■ EXERCISE DIRECTIONS ■
Of the lines below, write out exactly those from the line with "iterM (seqZ 0 (pd_no" through the line with "(** The address", both included, and skip the rest.

■ RECORDS FOR THE TASK ■
(* ===== verification/Paging.v ===== *)
(** Page tables: threads/pte.h, userprog/pagedir.c and [paging_init] of threads/init.c,
    over the page allocator.

    Page directories and page tables are pages of the memory that the allocator manages;
    an entry is a 32-bit word in it.  [cr3] is the page directory base register, and [tlb]
    holds the entries that the CPU may have cached, by page number: loading [cr3] empties
    it. *)

From stdpp Require Import gmap.
From S2P Require Import Prelude KMonad CString Bitmap Palloc Bytes.

(** ** Words in memory *)

Definition word_at (m : ram_t) (a : Z) : Z := le_value [m a; m (a + 1); m (a + 2); m (a + 3)].
Definition set_word (a v : Z) (m : ram_t) : ram_t := fun x =>
  if within a 4 x then Z.shiftr v (8 * (x - a)) mod 256 else m x.

(** ** threads/pte.h *)

Definition PTSHIFT : Z := PGBITS.
Definition PTMASK : Z := 0x003ff000.
Definition PDSHIFT : Z := 22.
Definition PTE_ADDR : Z := 0xfffff000.
Definition PTE_P : Z := 0x1.
Definition PTE_W : Z := 0x2.
Definition PTE_U : Z := 0x4.
Definition PTE_A : Z := 0x20.
Definition PTE_D : Z := 0x40.

Definition pt_no (va : Z) : Z := Z.shiftr (Z.land va PTMASK) PTSHIFT.
Definition pd_no (va : Z) : Z := Z.shiftr va PDSHIFT.

Record mmu := mkMmu { frames : pages bitmap; init_page_dir : Z; cr3 : Z; tlb : gmap Z Z }.

Definition set_frames (p : pages bitmap) (s : mmu) : mmu := mkMmu p (init_page_dir s) (cr3 s) (tlb s).
Definition on_frames {A} (m : K (pages bitmap) A) : K mmu A := fun s =>
  match m (frames s) with
  | Ok (a, p) => Ok (a, set_frames p s)
  | Panic => Panic
  | NoFuel => NoFuel
  end.
Definition on_ram {A} (m : K ram_t A) : K mmu A := fun s =>
  match m (ram (frames s)) with
  | Ok (a, r) => Ok (a, set_frames (set_ram r (frames s)) s)
  | Panic => Panic
  | NoFuel => NoFuel
  end.
(** A result that needs no state. *)
Definition pure {A} (o : outcome A) : K mmu A := fun s =>
  match o with
  | Ok a => Ok (a, s)
  | Panic => Panic
  | NoFuel => NoFuel
  end.
Definition load32 (a : Z) : K mmu Z := gets (fun s => word_at (ram (frames s)) a).
Definition store32 (a v : Z) : K mmu unit := modify (fun s => set_frames (set_ram (set_word a v (ram (frames s))) (frames s)) s).

Definition pde_create (pt : Z) : K mmu Z :=
  ASSERT (pg_ofs pt =? 0);;
  p ← pure (vtop pt);
  mret (Z.lor (Z.lor (Z.lor p PTE_U) PTE_P) PTE_W).
Definition pde_get_pt (pde : Z) : K mmu Z :=
  ASSERT (negb (Z.land pde PTE_P =? 0));;
  pure (ptov (Z.land pde PTE_ADDR)).
Definition pte_create_kernel (page : Z) (writable : bool) : K mmu Z :=
  ASSERT (pg_ofs page =? 0);;
  p ← pure (vtop page);
  mret (Z.lor (Z.lor p PTE_P) (if writable then PTE_W else 0)).
Definition pte_create_user (page : Z) (writable : bool) : K mmu Z :=
  e ← pte_create_kernel page writable; mret (Z.lor e PTE_U).
Definition pte_get_page (pte : Z) : K mmu Z := pure (ptov (Z.land pte PTE_ADDR)).

(** ** userprog/pagedir.c *)

Definition pagedir_activate (pd : Z) : K mmu unit :=
  s ← get;
  let pd := if pd =? 0 then init_page_dir s else pd in
  p ← pure (vtop pd);
  modify (fun s => mkMmu (frames s) (init_page_dir s) p ∅).
Definition active_pd : K mmu Z := s ← get; pure (ptov (cr3 s)).
Definition invalidate_pagedir (pd : Z) : K mmu unit :=
  a ← active_pd; if a =? pd then pagedir_activate pd else mret tt.

Definition pagedir_create : K mmu Z :=
  pd ← on_frames (palloc_get_page 0);
  s ← get;
  (if negb (pd =? 0) then on_ram (memcpy pd (init_page_dir s) PGSIZE);; mret tt else mret tt);;
  mret pd.

Definition destroy_table (pt : Z) : K mmu unit :=
  iterM (seqZ 0 (PGSIZE / 4)) (fun j =>
    pte ← load32 (pt + 4 * j);
    when (negb (Z.land pte PTE_P =? 0)) (page ← pte_get_page pte; on_frames (palloc_free_page page)));;
  on_frames (palloc_free_page pt).
Definition pagedir_destroy (pd : Z) : K mmu unit :=
  if pd =? 0 then mret tt
  else
    s ← get;
    ASSERT (negb (pd =? init_page_dir s));;
    iterM (seqZ 0 (pd_no PHYS_BASE)) (fun i =>
      pde ← load32 (pd + 4 * i);
      when (negb (Z.land pde PTE_P =? 0)) (pt ← pde_get_pt pde; destroy_table pt));;
    on_frames (palloc_free_page pd).

(** The address of the entry, if there is one. *)
Definition lookup_page (pd vaddr : Z) (create : bool) : K mmu (option Z) :=
  ASSERT (negb (pd =? 0));;
  ASSERT (negb create || is_user_vaddr vaddr);;
  let pde := pd + 4 * pd_no vaddr in
  e ← load32 pde;
  found ← (if e =? 0 then
             if create then
               pt ← on_frames (palloc_get_page PAL_ZERO);
               if pt =? 0 then mret false
               else e ← pde_create pt; store32 pde e;; mret true
             else mret false
           else mret true);
  if (found : bool) then e ← load32 pde; pt ← pde_get_pt e; mret (Some (pt + 4 * pt_no vaddr))
  else mret None.

Definition pagedir_set_page (init_ram_pages pd upage kpage : Z) (writable : bool) : K mmu bool :=
  ASSERT (pg_ofs upage =? 0);;
  ASSERT (pg_ofs kpage =? 0);;
  ASSERT (is_user_vaddr upage);;
  p ← pure (vtop kpage);
  ASSERT (Z.shiftr p PTSHIFT <? init_ram_pages);;
  s ← get;
  ASSERT (negb (pd =? init_page_dir s));;
  pte ← lookup_page pd upage true;
  match pte with
  | Some a =>
      e ← load32 a;
      ASSERT (Z.land e PTE_P =? 0);;
      e ← pte_create_user kpage writable;
      store32 a e;;
      mret true
  | None => mret false
  end.
(** The null pointer is 0. *)
Definition pagedir_get_page (pd uaddr : Z) : K mmu Z :=
  ASSERT (is_user_vaddr uaddr);;
  pte ← lookup_page pd uaddr false;
  match pte with
  | Some a =>
      e ← load32 a;
      if negb (Z.land e PTE_P =? 0) then page ← pte_get_page e; mret (u32 (page + pg_ofs uaddr)) else mret 0
  | None => mret 0
  end.
Definition pagedir_clear_page (pd upage : Z) : K mmu unit :=
  ASSERT (pg_ofs upage =? 0);;
  ASSERT (is_user_vaddr upage);;
  pte ← lookup_page pd upage false;
  match pte with
  | Some a =>
      e ← load32 a;
      when (negb (Z.land e PTE_P =? 0)) (store32 a (Z.land e (u32 (Z.lnot PTE_P)));; invalidate_pagedir pd)
  | None => mret tt
  end.

Definition is_flag (flag pd vpage : Z) : K mmu bool :=
  pte ← lookup_page pd vpage false;
  match pte with
  | Some a => e ← load32 a; mret (negb (Z.land e flag =? 0))
  | None => mret false
  end.
Definition set_flag (flag pd vpage : Z) (v : bool) : K mmu unit :=
  pte ← lookup_page pd vpage false;
  match pte with
  | Some a =>
      e ← load32 a;
      if v then store32 a (Z.lor e flag)
      else store32 a (Z.land e (u32 (Z.lnot flag)));; invalidate_pagedir pd
  | None => mret tt
  end.
Definition pagedir_is_dirty : Z -> Z -> K mmu bool := is_flag PTE_D.
Definition pagedir_set_dirty : Z -> Z -> bool -> K mmu unit := set_flag PTE_D.
Definition pagedir_is_accessed : Z -> Z -> K mmu bool := is_flag PTE_A.
Definition pagedir_set_accessed : Z -> Z -> bool -> K mmu unit := set_flag PTE_A.

(** ** threads/init.c *)

(** The body of the loop of [paging_init]; [pt] is the table of the last page, null at first, and
    the result is the table of this one. *)
Definition paging_page (text_start text_end pd pt page : Z) : K mmu Z :=
  vaddr ← pure (ptov (u32 (page * PGSIZE)));
  let in_kernel_text := (text_start <=? vaddr) && (vaddr <? text_end) in
  e ← load32 (pd + 4 * pd_no vaddr);
  pt ← (if e =? 0 then
          pt ← on_frames (palloc_get_page (Z.lor PAL_ASSERT PAL_ZERO));
          e ← pde_create pt;
          store32 (pd + 4 * pd_no vaddr) e;;
          mret pt
        else mret pt);
  e ← pte_create_kernel vaddr (negb in_kernel_text);
  ASSERT (negb (pt =? 0));;
  store32 (pt + 4 * pt_no vaddr) e;;
  mret pt.
Fixpoint paging_loop (ps : list Z) (text_start text_end pd pt : Z) : K mmu unit :=
  match ps with
  | [] => mret tt
  | page :: ps' => pt ← paging_page text_start text_end pd pt page; paging_loop ps' text_start text_end pd pt
  end.
Definition paging_init (init_ram_pages text_start text_end : Z) : K mmu unit :=
  pd ← on_frames (palloc_get_page (Z.lor PAL_ASSERT PAL_ZERO));
  modify (fun s => mkMmu (frames s) pd (cr3 s) (tlb s));;
  paging_loop (seqZ 0 init_ram_pages) text_start text_end pd 0;;
  p ← pure (vtop pd);
  modify (fun s => mkMmu (frames s) (init_page_dir s) p ∅).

■ YOUR RESPONSE ■
    iterM (seqZ 0 (pd_no PHYS_BASE)) (fun i =>
      pde ← load32 (pd + 4 * i);
      when (negb (Z.land pde PTE_P =? 0)) (pt ← pde_get_pt pde; destroy_table pt));;
    on_frames (palloc_free_page pd).

(** The address of the entry, if there is one. *)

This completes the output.